We followed the ‘Preferred Reporting Items for Systematic Reviews and Meta-Analyses’ (PRISMA) guidelines. We searched the underlying databases: PubMed (from 1998 to January 2016), Embase (from 1998 to January 2016) and the Cochrane Database of Systematic Reviews. An update systematic search was done in June 2016. Reference lists of included studies were manually screened for any additional series. The initial search was designed to identify all trials involving the underlying keywords in combination with medical subject headings terms: phosphodiesterase type 5 inhibitor or sildenafil or tadalafil or avanafil or vardenafil plus radical prostatectomy plus erectile dysfunction. Articles were limited to humans, gender (male).

Selection Criteria

Inclusion criteria consisted of heterosexual adult male patients who had ED following BNSRP. We design to include only RCTs. Specific studies including patients with particular conditions were excluded from the synthesis, particularly patients with previous pelvic surgery, current or prior chemotherapy treatment, or metastases. Additionally, patients with serious cardiovascular disease, patients using nitrates and patients with a history of spinal cord injury or stroke within six months before study entry were also excluded. There was no limitation on publication status or language. S.Q. and Z.T. independently reviewed the titles and abstracts to identify the relevant papers. Full-text articles were then evaluated against inclusion and exclusion criteria. Disagreements were disentangled in consultation with the third reviewer (Q.W.) until consensus was reached.

Data Extraction

Two reviewers performed data extraction independently (Q.S. and H.P.). Data extraction included patient-level factors (age, IIEF score, treatment period, PDE5-Is regimen, PDE5-Is types, TEATs) and study level factors (year of publication, country of origin, study funding, conflict of interest disclosure). Disagreements were resolved via discussion. Population information and study characteristics were extracted independently using standard data extraction forms.

Outcome Measures

Outcomes or complications were measured, including the IIEF questionnaire. The IIEF questionnaire, developed by Rosen et al. is an international, validated 15-item self-administered questionnaire that attempts to quantify aspects of sexual function (Table 2)30. The adverse effects evaluated were flushing, headache, dyspepsia and upper respiratory track complaints.
Table 2

International Index of Erectile Function (IIEF) questionnaire.

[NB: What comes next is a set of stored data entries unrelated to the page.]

(** *** An hour of one namespace on one node *)

Definition sample_db : database := {|
  container_metrics_10s :=
    [{| m_tenant_id := "t"; m_cluster_id := "c"; m_node_uid := "n"; m_namespace_uid := "s"; m_bucket_start := unix_epoch + 10 * Minute;
        m_cpu_request_core_milliseconds := 1800000; m_network_rx_bytes := 10; m_network_tx_bytes := 20 |}];
  current_node := [{| n_tenant_id := "t"; n_cluster_id := "c"; n_node_uid := "n"; n_allocatable_cpu_millicores := 1000 |}];
  current_namespace := [{| ns_tenant_id := "t"; ns_cluster_id := "c"; ns_namespace_uid := "s"; ns_namespace_name := "shop" |}] |}.
Definition sample_query : Query := {| Q_TenantID := "t"; Q_ClusterID := ""; Q_Start := unix_epoch; Q_End := unix_epoch + Hour |}.
Lemma sample_consistent : consistent sample_db sample_query.
Proof.
  split; [by repeat constructor|reflexivity| | | | |by repeat constructor| |].
  1-3: intros m Hm _; apply list_elem_of_singleton in Hm as ->; cbn.
  - split_and!; apply no_nul_text; reflexivity.
  - done.
  - split; [done|left].
  - apply NoDup_singleton.
  - apply NoDup_singleton.
  - intros u Hu. assert (u ∈ usage_of sample_db sample_query → name_of sample_db u = "shop"%string ∧ u_namespace_uid u = "s"%string) as Hname.
    { unfold usage_of, usage. rewrite ListFacts.filter_all; [by intros ->%list_elem_of_singleton|].
      intros m ->%list_elem_of_singleton. apply in_query_spec. split; [done|]. split; [split; [intros Hlt|]; reflexivity || discriminate|]. done. }
    destruct (Hname Hu) as [-> ->]. discriminate.
Qed.
Definition sample_prices : AllocationOptions Qc :=
  {| NodeHourlyCostUSD := 0; ControlPlaneHourlyCostUSD := 0; NetworkCostPerGiBUSD := 0 |}%Qc.
Definition sample_rows : list (cost_row Qc) :=
  let o := normalizeAllocationOptions sample_prices in
  let us := usage_of sample_db sample_query in
  reverse (allocated sample_db us (NodeHourlyCostUSD o) (NetworkCostPerGiBUSD o) (ControlPlaneHourlyCostUSD o) ++ idle sample_db us (NodeHourlyCostUSD o)).
Lemma sample_sorted : StronglySorted row_le sample_rows.
Proof.
  assert ((λ r, (c_bucket_start r, c_cluster_id r, c_namespace_uid r)) <$> sample_rows = [(unix_epoch, "c", "__idle__"); (unix_epoch, "c", "s")]%string) as Hk
    by (vm_compute; reflexivity).
  destruct sample_rows as [|x [|y [|z l]]]; try discriminate. injection Hk as Hxb Hxc Hxn Hyb Hyc Hyn. repeat constructor.
  unfold row_le. rewrite Hxb, Hyb, Hxc, Hyc, Hxn, Hyn. by vm_compute.
Qed.
Lemma statement_agrees_witness :
  let nodeOrder := elements (dom (nodeTotals (totals_of (requests_of sample_db sample_query)))) in
  let itemOrder := elements (dom (namespaceCosts (requests_of sample_db sample_query) (normalizeAllocationOptions sample_prices) nodeOrder)) in
  ∃ result, NamespaceCosts sample_prices (NamespaceCosts_ (λ _ _, Rows (select_row <$> sample_rows) None) sample_prices) sample_query 0 = Ok result ∧
    filter shown (Items result) = allocateCosts (requests_of sample_db sample_query) sample_prices nodeOrder itemOrder.
Proof.
  intros nodeOrder itemOrder.
  apply (statement_agrees sample_db sample_query 0 sample_query sample_prices (λ _ _, Rows (select_row <$> sample_rows) None) sample_rows nodeOrder itemOrder).
  - vm_compute. reflexivity.
  - discriminate.
  - discriminate.
  - exact sample_consistent.
  - split; [apply reverse_Permutation|exact sample_sorted].
  - reflexivity.
  - reflexivity.
  - reflexivity.
Defined.
End Agreement.
(** ** The agent's components *)

(** The answers of Kubernetes at start-up, the version among them *)
Record kubernetes := {
  GetConfig : res string unit;
  NewForConfig : res string unit;
  ServerVersion : res string string;
  NewSources : res string unit;
  AddToScheme : res string unit;
  NewManager : res string unit;
  Add : res string unit;
  AddHealthzCheck : res string unit;
  AddReadyzCheck : res string unit
}.
(** The options of the client's connection, beside those the stream uses *)
Record connection := { Endpoint : string; Plaintext : bool; CA : string; Cert : string; Key : string; ServerName : string }.
Record agent := {
  buffer : Buffer.Buffer;
  resync : Duration;
  sampler_interval : Duration;
  client : Client.ClientConfig;
  dial : connection;
  leader_election : bool * string * string
}.
Definition wrap {A} (context : string) (r : res string A) : res string A := match r with Err e => Err (context +:+ ": " +:+ e) | Ok a => Ok a end.
(** [Run] until the manager starts *)
Definition agent_Run (cfg : agentConfig) (k : kubernetes) : res string agent :=
  _ ← wrap "load Kubernetes configuration" (GetConfig k);
  _ ← wrap "create Kubernetes client" (NewForConfig k);
  version ← wrap "discover Kubernetes version" (ServerVersion k);
  _ ← wrap "create metrics sources" (NewSources k);
  _ ← wrap "register Kubernetes scheme" (AddToScheme k);
  _ ← wrap "create agent manager" (NewManager k);
  _ ← wrap "add agent runtime" (Add k);
  _ ← wrap "add health check" (AddHealthzCheck k);
  _ ← wrap "add readiness check" (AddReadyzCheck k);
  mret {|
    buffer := Buffer.NewBuffer (QueueCapacity cfg);
    resync := ResyncInterval cfg;
    sampler_interval := Sampler.NewSampler (MetricsInterval cfg);
    client := {| Client.TenantID := TenantID cfg; Client.ClusterID := ClusterID cfg; Client.AgentInstanceID := AgentInstanceID cfg;
                 Client.AgentVersion := AgentVersion cfg; Client.KubernetesVersion := version; Client.BatchSize := BatchSize cfg |};
    dial := {| Endpoint := IngestionEndpoint cfg; Plaintext := InsecureGRPC cfg; CA := TLSCAFile cfg; Cert := TLSCertFile cfg; Key := TLSKeyFile cfg;
               ServerName := TLSServerName cfg |};
    leader_election := (LeaderElection cfg, LeaderElectionID cfg, LeaderElectionNamespace cfg) |}.
(** *** The transport of the client *)

(** The answers of the system: the CA file, the system's certificate pool, whether the
    file's certificates could be added to it, and the client's key pair *)
Record client_system := {
  ReadCA : res string string;
  SystemCertPool : res string unit;
  AppendCA : string → bool;
  LoadClientKeyPair : res string unit
}.
(** [tls.Config]: without [RootCAs] the system's certificates are the roots. *)
Record tls := { VerifiedName : string; RootCAs : option string; Certificate : bool }.
Inductive dial_options := CustomOptions | InsecureTransport | TLSTransport (config : tls).
Definition root_certificates (s : client_system) (CAFile : string) : res string (option string) :=
  if (CAFile =? "")%string then Ok None
  else
    caData ← wrap "read ingestion CA" (ReadCA s);
    _ ← wrap "load system certificate pool" (SystemCertPool s);
    if AppendCA s caData then Ok (Some caData) else Err "ingestion CA file contains no certificates"%string.
(** [custom]: options that were configured go first. *)
Definition dialOptions (s : client_system) (custom : bool) (c : connection) : res string dial_options :=
  if custom then Ok CustomOptions
  else if Plaintext c then Ok InsecureTransport
  else
    roots ← root_certificates s (CA c);
    certificate ← (if (Cert c =? "")%string then Ok false else
                     match wrap "load agent client certificate" (LoadClientKeyPair s) with Ok _ => Ok true | Err e => Err e end);
    Ok (TLSTransport {| VerifiedName := ServerName c; RootCAs := roots; Certificate := certificate |}).
(** A client that is not explicitly insecure uses TLS, against the CA file if there is
    one, and shows its certificate if it has one. *)
Lemma dial_options_secure s c options :
  dialOptions s false c = Ok options → Plaintext c = false →
  ∃ config, options = TLSTransport config ∧ VerifiedName config = ServerName c ∧ Certificate config = negb (Cert c =? "")%string ∧
    match RootCAs config with
    | None => CA c = EmptyString
    | Some roots => ReadCA s = Ok roots ∧ AppendCA s roots = true
    end.
Proof.
  unfold dialOptions, root_certificates, wrap. intros Hd Hp. rewrite Hp in Hd.
  destruct (String.eqb_spec (CA c) "") as [Hca|Hca]; cbn [mbind res_bind] in Hd.
  - destruct (Cert c =? "")%string; [|destruct (LoadClientKeyPair s); [|done]]; injection Hd as <-; by eexists.
  - destruct (ReadCA s) as [roots|]; [|done]. cbn [mbind res_bind] in Hd. destruct (SystemCertPool s); [|done]. cbn [mbind res_bind] in Hd.
    destruct (AppendCA s roots) eqn:Ha; [|done].
    cbn [mbind res_bind] in Hd. destruct (Cert c =? "")%string; [|destruct (LoadClientKeyPair s); [|done]]; injection Hd as <-; by eexists.
Qed.
(** [Runtime.Start] ends with the first event of its context, collector, sampler and
    transport. *)
Inductive runtime_event := ContextDone | CollectorStopped (e : option string) | SamplerStopped (e : option string) | TransportStopped (e : option string).
Definition Start (first : runtime_event) : option string :=
  match first with ContextDone => None | CollectorStopped e | SamplerStopped e | TransportStopped e => e end.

1. How often were you able to get an erection during sexual activity? (erection frequency)
2. When you had erections with sexual stimulation, how often were your erections hard enough for penetration? (erection firmness)
3. When you attempted sexual intercourse, how often were you able to penetrate (enter) your partner? (penetration ability)
4. During sexual intercourse, how often were you able to maintain your erection after you had penetrated (entered) your partner? (maintenance frequency)
5. During sexual intercourse, how difficult was it to maintain your erection to completion of intercourse? (maintenance ability)
6. How many times have you attempted sexual intercourse? (intercourse frequency)
7. When you attempted sexual intercourse, how often was it satisfactory to you? (intercourse satisfaction)
8. How much have you enjoyed sexual intercourse? (intercourse enjoyment)
9. When you had sexual stimulation or intercourse, how often did you ejaculate? (ejaculation frequency)
10. When you had sexual stimulation or intercourse, how often did you have the feeling of orgasm or climax? (orgasm frequency)
11. How often have you felt sexual desire? (desire frequency)
12. How would you rate your sexual desire? (desire level)
13. How satisfied have you been with your overall sex life? (overall satisfaction)
14. How satisfied have you been with your sexual relationship with your partner? (relationship satisfaction)
15. How do you rate your confidence that you could get and keep an erection? (erection confidence)

The IIEF questionnaire can be grouped into five domains: erectile function, questions 1–5 and 15; intercourse satisfaction, questions 6–8; orgasmic function, questions 9 and 10; sexual desire, questions 11 and 12; and overall satisfaction, questions 13 and 14. The responses were graded on a scale of 1 (almost never or never) to 5 (almost always or always), with 0 indicating no sexual activity.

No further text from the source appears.